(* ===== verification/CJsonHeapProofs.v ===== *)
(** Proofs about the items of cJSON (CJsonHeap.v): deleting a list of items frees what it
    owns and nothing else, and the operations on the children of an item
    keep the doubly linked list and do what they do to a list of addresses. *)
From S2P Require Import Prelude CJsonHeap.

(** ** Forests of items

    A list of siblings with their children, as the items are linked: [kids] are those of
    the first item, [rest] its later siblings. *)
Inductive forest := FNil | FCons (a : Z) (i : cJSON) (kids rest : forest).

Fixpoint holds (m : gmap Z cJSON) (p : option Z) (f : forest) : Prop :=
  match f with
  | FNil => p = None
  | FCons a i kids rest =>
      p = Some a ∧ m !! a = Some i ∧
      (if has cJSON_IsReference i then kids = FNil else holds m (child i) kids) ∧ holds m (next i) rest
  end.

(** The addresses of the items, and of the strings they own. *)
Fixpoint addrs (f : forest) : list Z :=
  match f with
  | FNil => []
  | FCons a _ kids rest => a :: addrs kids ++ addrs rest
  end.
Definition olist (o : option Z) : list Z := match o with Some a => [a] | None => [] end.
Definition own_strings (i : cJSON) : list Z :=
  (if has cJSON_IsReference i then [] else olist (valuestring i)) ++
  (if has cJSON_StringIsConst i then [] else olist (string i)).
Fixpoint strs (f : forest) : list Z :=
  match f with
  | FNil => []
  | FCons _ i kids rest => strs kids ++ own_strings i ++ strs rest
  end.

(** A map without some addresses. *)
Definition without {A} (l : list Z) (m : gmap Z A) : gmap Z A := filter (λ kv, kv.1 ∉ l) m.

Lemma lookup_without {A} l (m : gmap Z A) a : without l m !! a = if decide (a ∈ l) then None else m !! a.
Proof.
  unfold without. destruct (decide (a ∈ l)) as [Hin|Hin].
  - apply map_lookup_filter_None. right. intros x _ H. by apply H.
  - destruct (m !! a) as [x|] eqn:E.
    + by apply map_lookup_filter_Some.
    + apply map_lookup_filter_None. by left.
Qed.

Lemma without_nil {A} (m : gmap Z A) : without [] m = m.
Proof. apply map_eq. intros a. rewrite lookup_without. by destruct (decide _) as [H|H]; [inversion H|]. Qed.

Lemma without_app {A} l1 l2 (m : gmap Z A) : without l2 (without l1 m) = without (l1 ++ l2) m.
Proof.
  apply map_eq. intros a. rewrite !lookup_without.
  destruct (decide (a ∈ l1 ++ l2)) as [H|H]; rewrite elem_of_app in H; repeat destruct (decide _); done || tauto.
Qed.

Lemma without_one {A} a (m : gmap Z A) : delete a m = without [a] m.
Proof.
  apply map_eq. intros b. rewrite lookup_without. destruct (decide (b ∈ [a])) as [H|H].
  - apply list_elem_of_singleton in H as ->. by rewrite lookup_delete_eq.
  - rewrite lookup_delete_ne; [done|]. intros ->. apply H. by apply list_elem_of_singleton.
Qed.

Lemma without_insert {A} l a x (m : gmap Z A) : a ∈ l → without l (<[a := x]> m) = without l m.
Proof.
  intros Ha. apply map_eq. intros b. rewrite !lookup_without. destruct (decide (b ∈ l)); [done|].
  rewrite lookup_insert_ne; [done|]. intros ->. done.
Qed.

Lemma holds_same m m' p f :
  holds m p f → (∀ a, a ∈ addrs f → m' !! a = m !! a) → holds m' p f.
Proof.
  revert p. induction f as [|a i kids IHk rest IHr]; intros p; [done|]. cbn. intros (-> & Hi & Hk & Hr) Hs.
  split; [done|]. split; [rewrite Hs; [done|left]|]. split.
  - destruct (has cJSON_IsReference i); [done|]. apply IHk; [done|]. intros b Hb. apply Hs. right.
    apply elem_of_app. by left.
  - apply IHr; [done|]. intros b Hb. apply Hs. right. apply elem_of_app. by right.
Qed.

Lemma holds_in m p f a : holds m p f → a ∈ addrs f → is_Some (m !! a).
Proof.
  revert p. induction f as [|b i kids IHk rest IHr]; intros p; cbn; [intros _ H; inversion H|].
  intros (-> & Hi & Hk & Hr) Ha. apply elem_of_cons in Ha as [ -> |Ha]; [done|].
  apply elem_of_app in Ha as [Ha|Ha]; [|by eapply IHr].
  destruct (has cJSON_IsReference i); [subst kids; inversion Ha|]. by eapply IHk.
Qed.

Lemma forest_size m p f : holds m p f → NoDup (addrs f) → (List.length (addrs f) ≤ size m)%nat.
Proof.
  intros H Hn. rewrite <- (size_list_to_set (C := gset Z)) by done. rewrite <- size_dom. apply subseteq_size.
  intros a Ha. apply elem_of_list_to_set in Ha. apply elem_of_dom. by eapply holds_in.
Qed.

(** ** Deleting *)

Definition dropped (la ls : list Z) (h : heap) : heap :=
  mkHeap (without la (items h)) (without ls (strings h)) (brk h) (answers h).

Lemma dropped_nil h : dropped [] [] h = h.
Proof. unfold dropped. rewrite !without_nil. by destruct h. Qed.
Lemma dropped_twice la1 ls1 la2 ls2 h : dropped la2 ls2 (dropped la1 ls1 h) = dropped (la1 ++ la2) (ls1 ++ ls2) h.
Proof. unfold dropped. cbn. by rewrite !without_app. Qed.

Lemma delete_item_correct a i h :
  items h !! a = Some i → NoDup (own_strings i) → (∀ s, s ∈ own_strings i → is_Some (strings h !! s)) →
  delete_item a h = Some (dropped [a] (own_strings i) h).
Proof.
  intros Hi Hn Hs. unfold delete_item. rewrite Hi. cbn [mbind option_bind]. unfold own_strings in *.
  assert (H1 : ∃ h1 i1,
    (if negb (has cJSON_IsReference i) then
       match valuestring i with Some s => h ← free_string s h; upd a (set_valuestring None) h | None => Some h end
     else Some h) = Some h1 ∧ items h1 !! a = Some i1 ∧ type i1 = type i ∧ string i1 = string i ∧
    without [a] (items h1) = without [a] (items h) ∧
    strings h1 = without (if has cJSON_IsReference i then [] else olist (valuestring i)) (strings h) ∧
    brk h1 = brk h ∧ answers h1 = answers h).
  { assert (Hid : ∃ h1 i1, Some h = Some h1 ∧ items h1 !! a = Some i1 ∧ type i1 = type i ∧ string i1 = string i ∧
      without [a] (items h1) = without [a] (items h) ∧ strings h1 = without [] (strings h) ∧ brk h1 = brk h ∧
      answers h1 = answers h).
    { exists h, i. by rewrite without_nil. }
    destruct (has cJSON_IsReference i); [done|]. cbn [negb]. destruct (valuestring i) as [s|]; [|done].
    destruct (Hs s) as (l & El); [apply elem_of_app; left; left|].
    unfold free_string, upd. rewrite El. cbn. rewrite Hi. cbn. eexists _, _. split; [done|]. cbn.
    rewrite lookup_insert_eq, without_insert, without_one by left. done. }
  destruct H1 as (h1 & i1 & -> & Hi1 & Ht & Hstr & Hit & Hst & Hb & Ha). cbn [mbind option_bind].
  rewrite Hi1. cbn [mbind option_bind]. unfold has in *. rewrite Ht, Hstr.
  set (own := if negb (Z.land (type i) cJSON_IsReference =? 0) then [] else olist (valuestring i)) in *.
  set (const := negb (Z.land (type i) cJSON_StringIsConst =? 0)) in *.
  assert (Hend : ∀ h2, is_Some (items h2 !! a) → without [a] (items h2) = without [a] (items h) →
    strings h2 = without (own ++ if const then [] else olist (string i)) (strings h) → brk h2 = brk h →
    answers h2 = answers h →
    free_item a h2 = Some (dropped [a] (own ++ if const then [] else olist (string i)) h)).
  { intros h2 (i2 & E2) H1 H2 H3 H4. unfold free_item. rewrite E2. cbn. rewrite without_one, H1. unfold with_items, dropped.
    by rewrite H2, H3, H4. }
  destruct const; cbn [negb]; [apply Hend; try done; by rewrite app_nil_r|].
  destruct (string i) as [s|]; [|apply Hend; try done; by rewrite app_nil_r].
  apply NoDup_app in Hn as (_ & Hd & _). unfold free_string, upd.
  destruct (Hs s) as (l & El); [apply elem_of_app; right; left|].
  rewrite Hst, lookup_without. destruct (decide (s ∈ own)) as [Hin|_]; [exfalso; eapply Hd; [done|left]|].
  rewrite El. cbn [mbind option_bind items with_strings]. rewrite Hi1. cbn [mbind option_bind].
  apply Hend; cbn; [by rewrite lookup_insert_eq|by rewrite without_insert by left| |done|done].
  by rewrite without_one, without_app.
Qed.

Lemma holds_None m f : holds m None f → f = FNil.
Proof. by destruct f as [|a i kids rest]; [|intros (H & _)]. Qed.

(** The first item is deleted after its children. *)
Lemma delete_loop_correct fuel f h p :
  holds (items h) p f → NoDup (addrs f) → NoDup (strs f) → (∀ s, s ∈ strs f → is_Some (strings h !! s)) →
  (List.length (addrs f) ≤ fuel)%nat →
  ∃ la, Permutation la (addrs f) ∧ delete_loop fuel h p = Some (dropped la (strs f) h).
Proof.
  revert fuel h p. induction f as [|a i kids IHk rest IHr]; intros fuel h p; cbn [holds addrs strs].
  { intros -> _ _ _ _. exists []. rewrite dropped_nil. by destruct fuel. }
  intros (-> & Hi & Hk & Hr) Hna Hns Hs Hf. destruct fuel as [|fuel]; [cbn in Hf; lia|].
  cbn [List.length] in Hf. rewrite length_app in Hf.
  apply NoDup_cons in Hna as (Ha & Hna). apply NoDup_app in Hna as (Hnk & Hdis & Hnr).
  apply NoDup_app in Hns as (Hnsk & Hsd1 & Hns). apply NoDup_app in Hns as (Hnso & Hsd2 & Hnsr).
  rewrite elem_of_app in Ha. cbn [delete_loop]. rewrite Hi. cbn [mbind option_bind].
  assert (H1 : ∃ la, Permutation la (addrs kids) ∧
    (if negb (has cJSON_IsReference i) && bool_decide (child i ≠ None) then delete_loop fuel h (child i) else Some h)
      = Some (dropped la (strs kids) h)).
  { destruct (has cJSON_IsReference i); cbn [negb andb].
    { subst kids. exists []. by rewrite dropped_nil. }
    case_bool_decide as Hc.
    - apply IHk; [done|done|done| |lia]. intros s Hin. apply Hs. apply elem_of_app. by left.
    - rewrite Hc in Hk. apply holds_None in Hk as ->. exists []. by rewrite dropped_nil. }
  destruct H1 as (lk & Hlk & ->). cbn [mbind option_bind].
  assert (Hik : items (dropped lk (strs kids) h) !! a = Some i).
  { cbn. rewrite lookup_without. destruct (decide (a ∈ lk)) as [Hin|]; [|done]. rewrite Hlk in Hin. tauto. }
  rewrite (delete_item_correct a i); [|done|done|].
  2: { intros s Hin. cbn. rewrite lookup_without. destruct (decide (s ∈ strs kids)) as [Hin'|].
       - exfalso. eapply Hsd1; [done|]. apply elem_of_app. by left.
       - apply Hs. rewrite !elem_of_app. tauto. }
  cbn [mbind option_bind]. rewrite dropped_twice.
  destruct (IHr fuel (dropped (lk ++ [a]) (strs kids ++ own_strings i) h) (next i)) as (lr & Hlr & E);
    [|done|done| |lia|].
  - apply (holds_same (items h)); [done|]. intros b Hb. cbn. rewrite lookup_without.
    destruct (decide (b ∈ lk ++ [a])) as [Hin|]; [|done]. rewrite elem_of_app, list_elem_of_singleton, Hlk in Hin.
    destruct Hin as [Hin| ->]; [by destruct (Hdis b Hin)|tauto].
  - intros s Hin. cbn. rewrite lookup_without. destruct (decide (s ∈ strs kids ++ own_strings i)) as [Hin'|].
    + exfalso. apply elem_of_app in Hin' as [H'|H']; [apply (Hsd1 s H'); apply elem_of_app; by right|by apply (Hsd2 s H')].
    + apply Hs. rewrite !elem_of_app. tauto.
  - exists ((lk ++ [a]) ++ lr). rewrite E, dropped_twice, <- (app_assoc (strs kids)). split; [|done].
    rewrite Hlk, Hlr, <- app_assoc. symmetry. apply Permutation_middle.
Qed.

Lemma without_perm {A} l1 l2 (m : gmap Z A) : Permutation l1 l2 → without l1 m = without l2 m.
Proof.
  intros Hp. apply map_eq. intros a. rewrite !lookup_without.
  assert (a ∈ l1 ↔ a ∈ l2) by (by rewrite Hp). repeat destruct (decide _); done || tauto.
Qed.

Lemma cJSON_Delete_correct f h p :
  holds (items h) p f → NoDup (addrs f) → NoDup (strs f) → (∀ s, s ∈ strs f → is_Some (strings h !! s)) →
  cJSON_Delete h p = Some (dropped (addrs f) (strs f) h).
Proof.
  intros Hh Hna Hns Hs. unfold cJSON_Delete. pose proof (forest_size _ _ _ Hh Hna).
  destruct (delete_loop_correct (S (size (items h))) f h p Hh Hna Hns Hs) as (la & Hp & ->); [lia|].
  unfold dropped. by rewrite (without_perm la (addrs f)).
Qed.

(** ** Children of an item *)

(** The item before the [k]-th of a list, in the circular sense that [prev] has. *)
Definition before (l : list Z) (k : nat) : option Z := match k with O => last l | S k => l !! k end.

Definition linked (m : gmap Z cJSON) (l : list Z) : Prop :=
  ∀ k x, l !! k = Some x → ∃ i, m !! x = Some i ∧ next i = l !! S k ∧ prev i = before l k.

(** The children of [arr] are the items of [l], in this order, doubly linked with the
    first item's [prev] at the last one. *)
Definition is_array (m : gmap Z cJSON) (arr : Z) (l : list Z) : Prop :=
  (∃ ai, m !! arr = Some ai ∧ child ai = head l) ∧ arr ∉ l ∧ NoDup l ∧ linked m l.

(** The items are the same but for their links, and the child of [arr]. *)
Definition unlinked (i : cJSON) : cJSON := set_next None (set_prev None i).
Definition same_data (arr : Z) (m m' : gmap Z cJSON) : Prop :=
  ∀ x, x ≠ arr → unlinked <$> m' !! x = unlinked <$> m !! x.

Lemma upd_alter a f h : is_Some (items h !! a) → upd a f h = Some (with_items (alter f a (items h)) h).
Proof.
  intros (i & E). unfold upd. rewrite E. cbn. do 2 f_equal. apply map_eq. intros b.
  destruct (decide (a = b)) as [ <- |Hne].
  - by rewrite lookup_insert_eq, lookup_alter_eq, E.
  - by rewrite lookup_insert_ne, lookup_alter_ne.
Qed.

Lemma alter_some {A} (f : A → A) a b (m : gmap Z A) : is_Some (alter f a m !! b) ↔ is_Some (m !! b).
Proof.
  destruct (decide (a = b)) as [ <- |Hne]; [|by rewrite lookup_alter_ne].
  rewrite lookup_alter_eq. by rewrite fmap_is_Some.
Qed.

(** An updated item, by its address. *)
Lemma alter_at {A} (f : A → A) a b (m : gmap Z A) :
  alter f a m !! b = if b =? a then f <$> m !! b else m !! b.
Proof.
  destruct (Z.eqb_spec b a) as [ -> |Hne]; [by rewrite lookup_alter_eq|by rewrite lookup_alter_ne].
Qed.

——

Work to complete - The answer is each line from the entries above in which the word "they" occurs.

Completed exercise -
    keep the doubly linked list and do what they do to a list of addresses. *)
(** The addresses of the items, and of the strings they own. *)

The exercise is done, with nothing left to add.